We face litigation all the time. But in some of the coverage of the press conference they held, some enterprising journalist contacted some of the consultants and lawyers who had been working with these prospective immigrants and by one journalist’s estimation, eight out of ten of these were consultants, lawyers were willing to help these candidates succeed in the programme but without having to reside in Canada.
We don’t have that with kind of issue with lawyers and consultants in Hong Kong. We have that issue to a lesser and lesser extent with lawyers and consultants in Canada because we’re regulating that profession. And my appeal to those in Beijing, anywhere on the mainland, who are interested in Canada, is leave the consultants and the lawyers to one side. Look at our website. Talk to people who have immigrated to Canada. It’s easier than you think. The pathways are there. It’s definitely first come, first served, but we are serving a very large and growing number of Chinese citizens.
How do you respond to accusations mainland investors have been making home prices unaffordable in Vancouver and elsewhere?
The impact of this one programme is negligible to zero in recent years. The impact of Canada’s status as the only country of its size with a triple-A positive credit rating from all three agencies, as the country with the most stable financial sector in the world as rated over the past five or six years by the World Economic Forum, our status as a relatively successful safe haven through and even after the global economic crisis that has definitely influenced decisions by people around the world to buy property, invest in real estate in Toronto, Vancouver, Montreal - just as the stability of Hong Kong has made this a wonderful destination for real estate investment over the long term.
It’s fundamentals that attract investment, not immigration programmes. And you cannot reduce our policy on immigration to any one programme. It is a portfolio of programmes. The numbers and have never been greater. The skill level, the talent level has never been higher, but we’re doing it on the basis of innovation and reform.
Do you think there is resentment against investor migrants who buy their way into Canada?
We have a level of diversity and a level of support for immigration in Canada that is, in my opinion, unequalled in the world. There are voices in the United States, there are certainly voices in Europe, there are voices in Asia that really are negative about immigration. You will not find that point of view organised or prominent in Canada at any level.
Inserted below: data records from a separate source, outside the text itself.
(** * The BERT pipeline builder [pipelines/dsoaws/pipeline.py]

    The module defines one function, [get_pipeline], a straight-line body
    that declares fifteen pipeline parameters and then builds a processing
    step, an estimator, a training step, an evaluation step, a model-metrics
    descriptor, a registration step, a condition step and the pipeline
    aggregate out of SageMaker SDK descriptor objects.

    The embedding has two layers.
    - The descriptors: records for the SDK classes (which store the
      arguments they are given) and one definition per right-hand side of
      the body, a function of the values of the names that right-hand side
      reads.
    - The execution: the body as a list of statements run over a frame of
      local variables, with Python's name resolution (a name bound
      anywhere in the body is local to it; any other name is looked up in
      the module's globals, then in the builtins). *)

From Stdlib Require Import QArith Ascii String.
From stdpp Require Import gmap strings list pretty.

Local Open Scope string_scope.

(** ** Outcomes *)

Inductive exn :=
| NameError (name : string)
| UnboundLocalError (name : string)
| TypeError (what : string)
| IndexError (what : string)
| ValueError (what : string)
| ExternalError (what : string).

Inductive result (A : Type) :=
| Ok (a : A)
| Raise (e : exn).
Arguments Ok {A} a.
Arguments Raise {A} e.

(** What a call into a collaborator (boto3, os, the SDK's image registry)
    gives back: a value, or a failure of the collaborator's own. *)
Inductive external (A : Type) :=
| Done (a : A)
| Failed (what : string).
Arguments Done {A} a.
Arguments Failed {A} what.

(** ** Python values that occur as literals and defaults

    A float literal is kept as the rational its decimal text denotes. *)

Inductive pyprim :=
| PInt (z : Z)
| PFloat (q : Q)
| PStr (s : string)
| PBool (b : bool).

(** ** SDK descriptors *)

Inductive ParameterKind := KString | KInteger | KFloat.

Record PipelineParameter := {
  param_name : string;
  param_kind : ParameterKind;
  default_value : pyprim
}.

Definition ParameterString (name default : string) : PipelineParameter :=
  {| param_name := name; param_kind := KString; default_value := PStr default |}.
Definition ParameterInteger (name : string) (default : Z) : PipelineParameter :=
  {| param_name := name; param_kind := KInteger; default_value := PInt default |}.
Definition ParameterFloat (name : string) (default : Q) : PipelineParameter :=
  {| param_name := name; param_kind := KFloat; default_value := PFloat default |}.

(** A value handed to the SDK where it accepts either a plain value or
    something resolved when the pipeline runs: the parameter object itself,
    or [step.properties.<path>]. *)
Inductive pipeline_var :=
| Literal (v : pyprim)
| ParamRef (p : PipelineParameter)
| PropertyRef (step : string) (path : list string).

Record Session := { session_default_bucket : string }.

Record Processor := {
  framework_version : string;
  proc_role : string;
  proc_instance_type : pipeline_var;
  proc_instance_count : pipeline_var;
  env : list (string * string);
  max_runtime_in_seconds : Z
}.

Record ProcessingInput := {
  input_name : option string;
  source : pipeline_var;
  destination : string;
  s3_data_distribution_type : option string
}.

Record ProcessingOutput := {
  output_name : string;
  s3_upload_mode : string;
  output_source : string
}.

Record PropertyFile := {
  pf_name : string;
  pf_output_name : string;
  path : string
}.

Record Estimator := {
  entry_point : string;
  source_dir : string;
  est_role : string;
  output_path : string;
  est_instance_count : pipeline_var;
  est_instance_type : pipeline_var;
  volume_size : pipeline_var;
  py_version : string;
  est_framework_version : string;
  hyperparameters : list (string * pipeline_var);
  input_mode : pipeline_var;
  metric_definitions : list (string * string)
}.

Record TrainingInput := {
  s3_data : pipeline_var;
  content_type : string
}.

Record MetricsSource := {
  s3_uri : string;
  ms_content_type : string
}.

Record ModelMetrics := { model_statistics : MetricsSource }.

(** [JsonGet] keeps the step it reads from by name, which is what the SDK
    writes into the pipeline definition. *)
Record JsonGet := {
  jg_step : string;
  jg_property_file : PropertyFile;
  json_path : string
}.

Inductive Condition :=
| ConditionGreaterThanOrEqualTo (left : JsonGet) (right : Q).

#[warnings="-register-all"]
Inductive Step :=
| ProcessingStep (name : string) (processor : Processor)
    (inputs : list ProcessingInput) (outputs : list ProcessingOutput)
    (job_arguments : list string) (code : string)
    (property_files : list PropertyFile)
| TrainingStep (name : string) (estimator : Estimator)
    (inputs : list (string * TrainingInput))
| RegisterModel (name : string) (estimator : Estimator) (image_uri : string)
    (model_data : pipeline_var) (content_types response_types : list string)
    (inference_instances transform_instances : list pipeline_var)
    (model_package_group_name : string) (approval_status : pipeline_var)
| ConditionStep (name : string) (conditions : list Condition)
    (if_steps else_steps : list Step).

Definition step_name (s : Step) : string :=
  match s with
  | ProcessingStep n _ _ _ _ _ _ => n
  | TrainingStep n _ _ => n
  | RegisterModel n _ _ _ _ _ _ _ _ _ => n
  | ConditionStep n _ _ _ => n
  end.

Definition step_inputs (s : Step) : list ProcessingInput :=
  match s with ProcessingStep _ _ i _ _ _ _ => i | _ => [] end.
Definition step_outputs (s : Step) : list ProcessingOutput :=
  match s with ProcessingStep _ _ _ o _ _ _ => o | _ => [] end.
Definition step_job_arguments (s : Step) : list string :=
  match s with ProcessingStep _ _ _ _ a _ _ => a | _ => [] end.
Definition step_property_files (s : Step) : list PropertyFile :=
  match s with ProcessingStep _ _ _ _ _ _ f => f | _ => [] end.
Definition step_channels (s : Step) : list (string * TrainingInput) :=
  match s with TrainingStep _ _ i => i | _ => [] end.
Definition step_if_steps (s : Step) : list Step :=
  match s with ConditionStep _ _ i _ => i | _ => [] end.
Definition step_else_steps (s : Step) : list Step :=
  match s with ConditionStep _ _ _ e => e | _ => [] end.
Definition step_conditions (s : Step) : list Condition :=
  match s with ConditionStep _ c _ _ => c | _ => [] end.

Record Pipeline := {
  pipeline_name : string;
  parameters : list PipelineParameter;
  steps : list Step;
  sagemaker_session : Session
}.

(** ** The collaborators

    Everything the body calls that is not a descriptor constructor. *)
Record Runtime := {
  (** [boto3.Session().client(service_name='sagemaker', region_name=...)] *)
  boto3_client : string -> external unit;
  (** [os.listdir] *)
  os_listdir : string -> external (list string);
  (** [sagemaker.image_uris.retrieve(framework, region, version,
      py_version, instance_type, image_scope)] *)
  image_uris_retrieve :
    string -> string -> string -> string -> pipeline_var -> string ->
    external string;
  (** [str] on a float *)
  float_str : Q -> string;
  (** the S3 URI that a processing step's request arguments carry for one
      of its outputs: step name, position, output *)
  output_s3_uri : string -> nat -> ProcessingOutput -> string
}.

(** [str(v)] *)
Definition str (rt : Runtime) (v : pyprim) : string :=
  match v with
  | PInt z => pretty z
  | PFloat q => float_str rt q
  | PStr s => s
  | PBool true => "True"
  | PBool false => "False"
  end.

(** [os.path.join(a, b)] for two components (posix). *)
Definition os_path_join (a b : string) : string :=
  if String.prefix "/" b then b
  else if decide (a = "") then b
  else if String.eqb (String.substring (String.length a - 1) 1 a) "/" then a +:+ b
  else a +:+ "/" +:+ b.

(** ** The right-hand sides of [get_pipeline]

    One definition per assignment of the body, under the name of its
    target, taking the values of the names the right-hand side reads. *)

(** *** Parameters (lines 108-190) *)

Definition input_data (bucket : string) : PipelineParameter :=
  ParameterString "InputDataUrl" ("s3://" +:+ bucket +:+ "/amazon-reviews-pds/tsv/").
Definition processing_instance_count : PipelineParameter :=
  ParameterInteger "ProcessingInstanceCount" 1.
Definition processing_instance_type : PipelineParameter :=
  ParameterString "ProcessingInstanceType" "ml.c5.2xlarge".
Definition max_seq_length : PipelineParameter :=
  ParameterInteger "MaxSeqLength" 64.
Definition balance_dataset : PipelineParameter :=
  ParameterString "BalanceDataset" "True".
Definition train_split_percentage (default : Q) : PipelineParameter :=
  ParameterFloat "TrainSplitPercentage" default.
Definition validation_split_percentage (default : Q) : PipelineParameter :=
  ParameterFloat "ValidationSplitPercentage" default.
Definition test_split_percentage (default : Q) : PipelineParameter :=
  ParameterFloat "TestSplitPercentage" default.
Definition feature_store_offline_prefix (timestamp : string) : PipelineParameter :=
  ParameterString "FeatureStoreOfflinePrefix" ("reviews-feature-store-" +:+ timestamp).
Definition feature_group_name (timestamp : string) : PipelineParameter :=
  ParameterString "FeatureGroupName" ("reviews-feature-group-" +:+ timestamp).
Definition train_instance_type : PipelineParameter :=
  ParameterString "TrainingInstanceType" "ml.c5.9xlarge".
Definition train_instance_count : PipelineParameter :=
  ParameterInteger "TrainingInstanceCount" 1.
Definition model_approval_status : PipelineParameter :=
  ParameterString "ModelApprovalStatus" "PendingManualApproval".
Definition deploy_instance_type : PipelineParameter :=
  ParameterString "DeployInstanceType" "ml.m5.4xlarge".
Definition deploy_instance_count : PipelineParameter :=
  ParameterInteger "DeployInstanceCount" 1.

(** The literal defaults of the three split parameters (lines 135, 140,
    145). *)
Definition train_split_default : Q := 0.90.
Definition validation_split_default : Q := 0.05.
Definition test_split_default : Q := 0.05.

(** *** Processing step (lines 194-246) *)

Definition processor (role : string)
    (processing_instance_type processing_instance_count : PipelineParameter)
    : Processor :=
  {| framework_version := "0.20.0";
     proc_role := role;
     proc_instance_type := ParamRef processing_instance_type;
     proc_instance_count := ParamRef processing_instance_count;
     env := [];
     max_runtime_in_seconds := 7200 |}.

Definition processing_inputs (input_data : PipelineParameter)
    : list ProcessingInput :=
  [ {| input_name := Some "raw-input-data";
       source := ParamRef input_data;
       destination := "/opt/ml/processing/input/data/";
       s3_data_distribution_type := Some "ShardedByS3Key" |} ].
Lemma cmdReadOut_run_report :
  exists F w',
    (forall fuel, F <= fuel ->
       cmdReadOut fuel e (map Data chunks) w
       = Done (set_parser e (Some (parser_after p (map record lines))), w')) /\
    parse_calls_of (events w') = parse_calls_of (events w) ++ map record lines /\
    errors_of (events w') = errors_of (events w) ++ parser_errors p (map record lines) /\
    notices (events w')
    = notices (events w)
      + (if negb (once_done w) && has_zero_metrics p (map record lines) then 1 else 0) /\
    once_done w' = once_done w || has_zero_metrics p (map record lines).
Proof.
  destruct (NewReaderSize_spec [] (BufferSize e)) as [_ Hsz].
  destruct (cmdReadOut_loop_script _ [] Hsz lines last chunks e w p parser_set lines_ok
              last_ok chunks_ok I eq_refl stream) as (F & e' & w' & R & K).
  destruct (cmdReadOut_records_report (map record lines) e w p parser_set)
    as (w2 & D1 & D2 & D3 & D4 & D5).
  rewrite D1 in R. inversion R; subst e' w'.
  exists F, w2. split; [|auto].
  intros fuel Hf. unfold cmdReadOut, NewReaderSize.
  rewrite <- (app_nil_r (map Data chunks)). rewrite (K fuel Hf). reflexivity.
Qed.

(** X4.  A stream that ends, with an unterminated rest after its last
    complete record or without: the parser is handed the complete records
    and nothing else, so the unterminated rest is dropped; the errors
    reported are the wrapped errors of the parser, one for each record it
    fails on and in order, and nothing is reported for the end of the
    stream. *)
Theorem cmdReadOut_at_end_of_stream :
  exists F e' w',
    (forall fuel, F <= fuel -> cmdReadOut fuel e (map Data chunks) w = Done (e', w')) /\
    parser e' = Some (parser_after p (map record lines)) /\
    parse_calls_of (events w') = parse_calls_of (events w) ++ map record lines /\
    errors_of (events w') = errors_of (events w) ++ parser_errors p (map record lines).
Proof.
  destruct cmdReadOut_run_report as (F & w' & H1 & H2 & H3 & _).
  exists F, (set_parser e (Some (parser_after p (map record lines)))), w'.
  split; [exact H1|]. split; [reflexivity|]. auto.
Qed.

(** X5.  In a run of the batch demultiplexer the zero-metrics notice is
    logged exactly when the once-flag was unset and the parser returned no
    metric for one of the records, and then once; the flag is set afterwards
    exactly when it was set before or that happened. *)
Theorem cmdReadOut_notice_exactly :
  exists F e' w',
    (forall fuel, F <= fuel -> cmdReadOut fuel e (map Data chunks) w = Done (e', w')) /\
    notices (events w')
    = notices (events w)
      + (if negb (once_done w) && has_zero_metrics p (map record lines) then 1 else 0) /\
    once_done w' = once_done w || has_zero_metrics p (map record lines).
Proof.
  destruct cmdReadOut_run_report as (F & w' & H1 & _ & _ & H4 & H5).
  exists F, (set_parser e (Some (parser_after p (map record lines)))), w'. auto.
Qed.

End BatchReports.


(** X6.  A read error that is no end of stream, in the middle of the data:
    the loop handles the records before it, drops the unterminated bytes
    read before the error, reports the error, and goes on with the bytes
    after the error as the beginning of a new record, up to the end of the
    stream. *)
Theorem cmdReadOut_resumes_after_read_error
  (lines1 lines2 : list (list byte)) (last1 last2 : list byte)
  (chunks1 chunks2 : list (list byte)) (err : error)
  (e : Execd) (w : World) (p : parser_t) :
  parser e = Some p ->
  Forall no_NL lines1 -> no_NL last1 -> chunked chunks1 ->
  concat chunks1 = concat (map record lines1) ++ last1 ->
  Forall no_NL lines2 -> no_NL last2 -> chunked chunks2 ->
  concat chunks2 = concat (map record lines2) ++ last2 ->
  error_eqb err bufio_ErrBufferFull = false ->
  errors_Is err io_EOF || errors_Is err os_ErrClosed = false ->
  exists F e1 w1 e' w',
    cmdReadOut_records e w (map record lines1) = Done (e1, w1) /\
    cmdReadOut_records e1 (emit w1 (AddError (Wrap "error reading stdout: " err)))
      (map record lines2) = Done (e', w') /\
    forall fuel, F <= fuel ->
      cmdReadOut fuel e (map Data chunks1 ++ Fail err :: map Data chunks2) w = Done (e', w').
Proof.
  intros Hp Hl1 Hlast1 Hc1 Heq1 Hl2 Hlast2 Hc2 Heq2 He Hn.
  destruct (NewReaderSize_spec [] (BufferSize e)) as [_ Hsz].
  destruct (cmdReadOut_loop_script _ (Fail err :: map Data chunks2 ++ []) Hsz lines1 last1
              chunks1 e w p Hp Hl1 Hlast1 Hc1 I He Heq1) as (F1 & e1 & w1 & R1 & K1).
  destruct (cmdReadOut_records_Done (map record lines1) e w p Hp) as (evs & o & D1 & _).
  assert (Hp1 : parser e1 = Some (parser_after p (map record lines1))).
  { rewrite D1 in R1. inversion R1. reflexivity. }
  destruct (cmdReadOut_loop_script _ [] Hsz lines2 last2 chunks2 e1
              (emit w1 (AddError (Wrap "error reading stdout: " err)))
              _ Hp1 Hl2 Hlast2 Hc2 I eq_refl Heq2) as (F2 & e' & w' & R2 & K2).
  exists (F1 + F2 + length lines1 + 1), e1, w1, e', w'.
  split; [exact R1|]. split; [exact R2|].
  intros fuel Hf. unfold cmdReadOut, NewReaderSize.
  rewrite <- (app_nil_r (map Data chunks2)).
  rewrite (K1 fuel ltac:(lia)). cbn [tail_err tail_rest]. rewrite Hn.
  rewrite (K2 (fuel - length lines1 - 1) ltac:(lia)). reflexivity.
Qed.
You’ll hear all kinds of anecdotal information, but the reality of Canada is that immigration is seen as part of our national vocation. And not just in the big cities, even in rural parts of the prairies, even in small towns in Atlantic Canada that haven’t had immigration for 100 years or 150 years, people will come up to me as Minister of Immigration and say, how do we get more people here. Because they know the demographic challenge they face, they know the potential our country has to grow even faster and they want to compete and succeed in the global marketplace for migrants, for talent. Everyone in Canada has an immigration story, not just in the abstract, in their family. The country has only grown on 10 million square kilometres to the population we have because of strong immigration in every generation. I think the strength of our economic fundamentals today justifies an even stronger commitment to immigration.